This is not the way to govern
The Justice and Development Party (AKP) is planning to hold a series of demonstrations in the coming days to flex its political muscles on behalf of an increasingly irascible and bellicose Prime Minister Recep Tayyip Erdoğan, in what is bound to worsen the already tense situation in the country. The AKP is clearly trying to get even with the Gezi Park protesters and their supporters across Turkey in this way.
Neither Erdoğan nor the AKP seem to understand that a spontaneous nationwide outburst of anger by people young and old and from all shades of the political spectrum – from Kemalists to the ultra-left, from nationalists to environmentalists – is not the same thing as an organized demonstration where unquestioning crowds are shepherded into public squares by party whips for a show of force.
Ironically, Erdoğan, at the very moment that he has been at his most divisive, has managed to unite all his opponents against him and the AKP. The whole world is watching developments in Turkey unfold on live television and following with amazement his understanding of “crisis management.” Neither does he appear to care what kind of an impression all of this is creating for Turkey, which only until recently was being praised as a stable democracy and a developing economy in a turbulent part of the world.

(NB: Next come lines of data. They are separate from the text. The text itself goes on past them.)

Lemma elem_of_trim (s : jsstring) (x : N) : x ∈ trim s -> x ∈ s.
Proof.
  unfold trim. rewrite elem_of_rev. intros H.
  apply elem_of_drop_while in H. rewrite elem_of_rev in H.
  by apply elem_of_drop_while in H.
Qed.

Lemma drop_while_fixed (p : N -> bool) (s : jsstring) :
  match s with [] => True | c :: _ => p c = false end -> drop_while p s = s.
Proof. destruct s as [| c s]; [done |]. cbn. by intros ->. Qed.

(** Trimming a trimmed text changes nothing. *)
Lemma trim_idem (s : jsstring) : trim (trim s) = trim s.
Proof.
  unfold trim.
  set (u := drop_while is_js_space s).
  set (v := drop_while is_js_space (rev u)).
  assert (Hu : match u with [] => True | c :: _ => is_js_space c = false end)
    by apply drop_while_head.
  assert (Hv : match v with [] => True | c :: _ => is_js_space c = false end)
    by apply drop_while_head.
  assert (Hhead : drop_while is_js_space (rev v) = rev v).
  { apply drop_while_fixed.
    pose proof (take_drop_while is_js_space (rev u)) as Hsplit. fold v in Hsplit.
    apply (f_equal (@rev N)) in Hsplit. rewrite rev_involutive, rev_app_distr in Hsplit.
    destruct (rev v) as [| c r] eqn:Hr; [done |].
    rewrite Hsplit in Hu. done. }
  rewrite Hhead, rev_involutive. f_equal. by apply drop_while_fixed.
Qed.

Lemma split_join (sep : N) (parts : list jsstring) :
  parts <> [] -> Forall (fun p => sep ∉ p) parts ->
  split sep (join [sep] parts) = parts.
Proof.
  intros Hne Hall. induction Hall as [| p parts Hp Hparts IH]; [done |].
  assert (Hother : forallb (fun c => negb (c =? sep)%N) p = true)
    by (by apply other_forallb).
  destruct parts as [| q parts].
  - cbn [join]. rewrite split_unfold.
    destruct (take_while_app (fun c => negb (c =? sep)%N) p [] Hother I) as [Ht Hd].
    rewrite app_nil_r in Ht, Hd. by rewrite Ht, Hd.
  - change (join [sep] (p :: q :: parts)) with (p ++ [sep] ++ join [sep] (q :: parts)).
    rewrite split_unfold.
    destruct (take_while_app (fun c => negb (c =? sep)%N) p ([sep] ++ join [sep] (q :: parts))
                Hother) as [Ht Hd].
    { cbn. by rewrite N.eqb_refl. }
    rewrite Ht, Hd. cbn [app]. f_equal. by apply IH.
Qed.

Lemma incomingBetasList_ok (incomingBeta : option jsstring) :
  Forall flag_ok (incomingBetasList incomingBeta).
Proof.
  unfold incomingBetasList. destruct incomingBeta as [s |]; [| constructor].
  destruct (nonempty s); [| constructor].
  pose proof (split_pieces comma s) as Hpieces.
  induction Hpieces as [| p ps Hp _ IH]; cbn; [constructor |].
  destruct (nonempty (trim p)) eqn:Hne; [| done].
  constructor; [| done]. split; [| split].
  - unfold nonempty in Hne. apply negb_true_iff in Hne. by apply str_eqb_false.
  - intros Hin. by apply elem_of_trim in Hin.
  - apply trim_idem.
Qed.

Lemma REQUIRED_BETA_FLAGS_ok : Forall flag_ok REQUIRED_BETA_FLAGS.
Proof.
  unfold REQUIRED_BETA_FLAGS.
  constructor; [| constructor; [| constructor]];
    (split; [discriminate | split; [apply (other_forallb comma) |]]); reflexivity.
Qed.

Lemma merged_flags_ok (incomingBeta : option jsstring) :
  Forall flag_ok (merged_flags incomingBeta).
Proof.
  unfold merged_flags. apply Forall_app. split; [apply REQUIRED_BETA_FLAGS_ok |].
  apply Forall_forall. intros f Hf.
  apply list_elem_of_filter in Hf as [_ Hf].
  rewrite elem_of_distinct_in_order in Hf.
  pose proof (incomingBetasList_ok incomingBeta) as Hall.
  rewrite Forall_forall in Hall. by apply Hall.
Qed.

(** Reading back a joined list of flags gives the list. *)
Lemma incomingBetasList_join (flags : list jsstring) :
  flags <> [] -> Forall flag_ok flags ->
  incomingBetasList (Some (join [comma] flags)) = flags.
Proof.
  intros Hne Hok. unfold incomingBetasList.
  assert (Hjoin : nonempty (join [comma] flags) = true).
  { destruct Hok as [| f fs (Hf & _) _]; [done |].
    destruct f as [| c f]; [done |]. by destruct fs. }
  rewrite Hjoin, split_join; [| done |].
  - clear Hne Hjoin. induction Hok as [| f fs (Hf & _ & Htrim) _ IH]; [done |].
    cbn. rewrite Htrim. unfold nonempty at 1.
    apply str_eqb_false in Hf. rewrite Hf. cbn. by rewrite IH.
  - eapply Forall_impl; [exact Hok |]. by intros f (_ & ? & _).
Qed.

Lemma filter_none (P : jsstring -> Prop) `{!forall x, Decision (P x)}
    (l : list jsstring) :
  (forall x, x ∈ l -> ~ P x) -> filter P l = [].
Proof.
  induction l as [| x l IH]; intros Hnone; [done |].
  rewrite filter_cons_False by (apply Hnone; left).
  apply IH. intros y Hy. apply Hnone. by right.
Qed.

Lemma distinct_in_order_NoDup (xs : list jsstring) :
  NoDup xs -> distinct_in_order xs = xs.
Proof.
  induction 1 as [| x xs Hx _ IH]; [done |].
  cbn [distinct_in_order]. rewrite IH. f_equal.
  apply filter_all. by intros y Hy ->.
Qed.

Lemma NoDup_merged_flags (incomingBeta : option jsstring) :
  NoDup (merged_flags incomingBeta).
Proof.
  unfold merged_flags.
  rewrite <- (distinct_in_order_app _ _ NoDup_REQUIRED_BETA_FLAGS).
  apply NoDup_distinct_in_order.
Qed.

Lemma merged_flags_join (incomingBeta : option jsstring) :
  merged_flags (Some (join [comma] (merged_flags incomingBeta)))
  = merged_flags incomingBeta.
Proof.
  unfold merged_flags at 1.
  rewrite incomingBetasList_join; [| done | apply merged_flags_ok].
  rewrite distinct_in_order_NoDup by apply NoDup_merged_flags.
  unfold merged_flags. f_equal.
  rewrite filter_app.
  assert (Hnone : filter (fun f => f ∉ REQUIRED_BETA_FLAGS) REQUIRED_BETA_FLAGS = []).
  { apply filter_none. intros f Hf Hnot. by apply Hnot. }
  rewrite Hnone, app_nil_l.
  apply filter_all. intros f Hf. by apply list_elem_of_filter in Hf as [? _].
Qed.

Lemma join_comma_separated (pieces : list jsstring) :
  join [comma] pieces = comma_separated pieces.
Proof.
  induction pieces as [| p rest IH]; [done |].
  destruct rest as [| q r]; [done |].
  change (p ++ [comma] ++ join [comma] (q :: r)
          = p ++ [comma] ++ comma_separated (q :: r)).
  by rewrite IH.
Qed.

Lemma split_not_nil (sep : N) (s : jsstring) : split sep s <> [].
Proof.
  destruct s as [| c s]; cbn; [done |].
  destruct (c =? sep)%N; [done |]. by destruct (split sep s).
Qed.

(** Joining the pieces of a text gives the text. *)
Lemma join_split (sep : N) (s : jsstring) : join [sep] (split sep s) = s.
Proof.
  induction s as [| c s IH]; [done |]. cbn [split].
  pose proof (split_not_nil sep s) as Hne.
  destruct (split sep s) as [| h t]; [done |].
  destruct (N.eqb_spec c sep) as [-> | _].
  - change (join [sep] ([] :: h :: t)) with ([] ++ [sep] ++ join [sep] (h :: t)).
    by rewrite IH.
  - destruct t as [| q r].
    + cbn [join] in *. by rewrite IH.
    + change (join [sep] ((c :: h) :: q :: r))
        with ((c :: h) ++ [sep] ++ join [sep] (q :: r)).
      change (join [sep] (h :: q :: r))
        with (h ++ [sep] ++ join [sep] (q :: r)) in IH.
      by rewrite <- IH.
Qed.

Lemma elem_of_split (sep : N) (s p : jsstring) (x : N) :
  p ∈ split sep s -> x ∈ p -> x ∈ s.
Proof.
  revert p. induction s as [| c s IH]; intros p; cbn [split].
  - rewrite list_elem_of_singleton. by intros ->.
  - pose proof (split_not_nil sep s) as Hne.
    destruct (split sep s) as [| h t]; [done |].
    destruct (c =? sep)%N.
    + rewrite elem_of_cons. intros [-> | Hp] Hx; [by apply elem_of_nil in Hx |].
      right. by apply (IH p).
    + rewrite elem_of_cons. intros [-> | Hp] Hx.
      * apply elem_of_cons in Hx as [-> | Hx]; [left |].
        right. apply (IH h); [left | done].
      * right. apply (IH p); [by right | done].
Qed.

Erdoğan may have 50 percent of the vote behind him, as he likes to remind everyone angrily, but he is showing that having such support does not necessarily mean one also has mastered the art of governing a nation. Rather than face up to the “message of the street” as President Abdullah Gül put it recently, he insists instead on inventing fictitious internal and external enemies to blame for the unrest.
The latest incidents, including the amateurish manner in which the situation was inflamed on Tuesday night by the police and those who gave them their orders, shows that for all his continuing popularity, Erdoğan is not the sort of person one would normally turn to or want to see at the helm during a national crisis.
Contrary to what true leadership calls for in such situation, he has preferred to pour fuel on the situation and aggravate it further, rather than try and douse the social discontent he and his party have unleashed. Yet with the right attitude and management skills, he could have entered the history books as a person who solved Turkey’s seemingly intractable problems, and put the country in the league of great nations.
His brave approach to the Kurdish problem, and even braver approach to ending the campaign of terror by the Kurdistan Workers’ Party (PKK), indicates that if he were to utilize the strong mandate he received in the June 2011 elections properly, he could have done much for the country. As matters stand, he is increasingly seen as a divisive figure driven almost blind with his Islam-based ideological fixation that is taking Turkey backwards.
This is not what someone who expects to be around until 2023, and enter the history books as a result of his great services to the nation, should do. Given the manner in which he has managed this crisis, it is unlikely that he will be around that long, unless he changes his attitude in a radical way and starts to behave like the prime minister of a country that is marked with great social, religious, sectarian, ethnic and regional diversity.
All he has achieved lately is to undermine his own international reputation and let the genie out of the bottle in Turkey by elements he is labeling as “çapulcu” (which means pillaging and looting louts). The profile of those in Gezi Park, however, is that of an increasingly aware and educated generation that represents the future of a modern, secular and truly democratic Turkey.
The whole world will soon see what those corralled into public squares by the AKP for a show of political force look like, and what they represent in terms of a modern, secular and democratic Turkey.